1535: The Prior of the House of Our Blessed Lady and Convent of Hertford demised to Edward for 41 years all its tithes of corn, grain, hay, wood, wool and lamb arising within the parishes of Hitchin, Minsden, Langley and Hippolits.111 Edward’s son Edward assigned the remainder of the lease in 1562 to John Esq (Sir John II).
1535: In the Hilary term of 1535 Henry Averell citizen and goldsmith of London made a plea at the court of Common Pleas at Westminster to recover an alleged debt of £70 from Robert Arthure formerly of Southminster, Essex, Gent and Edward Brokett formerly of London, Gent. The two were executors of the Will of the late Robert Arthure of Southminster, Essex, valet of the Crown of the king, who allegedly became indebted to Henry Averell for £70 on 16 May 1530 to be repaid by 16 May 1532. But Averell claimed he never repaid it:112 Read more
Robert Arthure late of Southmynster in county Essex gentilman and Edward Brokett late of London gentylman executors of the testament of Robert Arthure of Southmynster in county Essex valet of the Crown of the lord king, [were] summoned to answer Henry Averell citizen and goldsmith of London, in a plea that he [they] render him £70 which they unjustly withhold from him &c. And wherein the same Henry, by William Blakwell his attorney, says that whereas the aforesaid Robert Arthure the testator in his lifetime on the 16th day of May in the 22nd year of the reign of the lord now king , at London, in the parish of St Peter in the ward of Chepe, by a certain writing obligatory of his granted himself to be held to the same Henry in the aforesaid £70, to be paid to Henry on the 16th day of May to be in the year of the Lord 1532; however, the aforesaid Robert Arthure the testator in his lifetime and the aforesaid executors after the death of the same Robert Arthure the testator, although very often requested, have not rendered the aforesaid £70 to the same Henry, but have refused to render it to him, and the aforesaid executors still refuse to render it to the same Henry, and unjustly withhold it, whereby he says that he is injured and has damage to the value of £10; and therein brings his suit &c.; and produces here in court the writing aforesaid, which testifies to the debt aforesaid in form aforesaid, the date of which is the day and year abovesaid &c.
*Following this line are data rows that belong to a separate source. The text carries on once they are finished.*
(* ===== verification/Snapshots.v ===== *)
(** * Sequences of snapshots

    What the writers share: the snapshots the worker passes to [AccountSnapshot], the traces
    they mention and the balance they add up to. *)

From Stdlib Require Import ZArith Lia.
From stdpp Require Import base numbers list gmap.
From S2P Require Import Prelude AllocInfo ThreadTracker.

Definition mentioned (cs : list (SummariesMap * AllocSummary)) (id : Z) : Prop :=
  Exists (fun c => is_Some (c.1 !! id)) cs.

(** Counters that are stored as they are. *)
Definition snapshot_ok (c : SummariesMap * AllocSummary) : Prop :=
  in_range c.2 ∧ ∀ id s, c.1 !! id = Some s → in_range s ∧ is_u32 id.

Lemma consumed_snoc cs c id :
  consumed_of id (cs ++ [c]) = summary_add (consumed_of id cs) (summary_slot c.1 id).
Proof. unfold consumed_of. by rewrite foldl_app. Qed.

Lemma consumed_range cs id : in_range (consumed_of id cs).
Proof.
  destruct cs as [|c cs] using rev_ind; [done|]. rewrite consumed_snoc. apply summary_add_range.
Qed.

Lemma mentioned_snoc cs c id : mentioned (cs ++ [c]) id ↔ mentioned cs id ∨ is_Some (c.1 !! id).
Proof. unfold mentioned. rewrite Exists_app, Exists_cons, Exists_nil. tauto. Qed.

Lemma consumed_unmentioned cs id : ¬ mentioned cs id → consumed_of id cs = AllocSummary_zero.
Proof.
  induction cs as [|c cs IH] using rev_ind; [done|]. rewrite mentioned_snoc, consumed_snoc. intros Hn.
  rewrite IH by tauto. unfold summary_slot. destruct (c.1 !! id) eqn:E; [|done].
  exfalso. apply Hn. by right.
Qed.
And … [The text breaks off here, mid-word.]
Which Edward?Read more
1536: On 20 Jan 1536 Robert Arthure Gent and Edward Brokett Gent, as executors of Robert Arthure of Southminster, Essex, Yeoman of the Guard, made a plea at the court of Common Pleas at Westminster to reclaim an alleged debt owed to him of £200. The defendant did not appear and the court ordered Richard Lyndesell, deputy sheriff of Essex—who was also the plaintiffs’ attorney!—to get him to court on 1 Jul 1536:113 Read more
It had been ordered the sheriff to take John Aburfurth late of Thaxstede in the county aforesaid junior yoman otherwise called John Aburfurth junior of Thaxsted aforesaid yoman if &c. And safe &c. So that he have his body here on this day, namely on the octaves of Hilary, to satisfy Robert Arthure gentleman and Edward Brokett gentleman executors of the testament of Robert Arthure otherwise called Robert Arthure of Southmynster in county Essex one of the yeomen of our guard, both of a debt of £200 that the aforesaid executors have recovered against him in the court of the lord now king before his justices here at Westminster, and also of 13s 4d that was adjudged to the same executors in the same court of the said lord king here for their damages that they have had by occasion of the withholding of the debt aforesaid of which he is convicted; and now here on this day come the aforesaid executors, by Richard Lyndesell their attorney, [and] appear for a fourth day against the aforesaid John in the plea aforesaid. And he has not come; and the sheriff now reports that he is not found &c. Therefore it is ordered the sheriff to exact [the defendant] from county [court] to county until &c. he shall be outlawed if he do not [appear] &c. and if [he appear] &c. then he shall take him and safe &c. so that he have his body here on the octaves of Midsummer [1 July 1536]; and whereof &c. And be it known that the justices here in court this same term have delivered the writ thereon to Richard Lyndesell, deputy sheriff of the county aforesaid, to execute in form of law &c.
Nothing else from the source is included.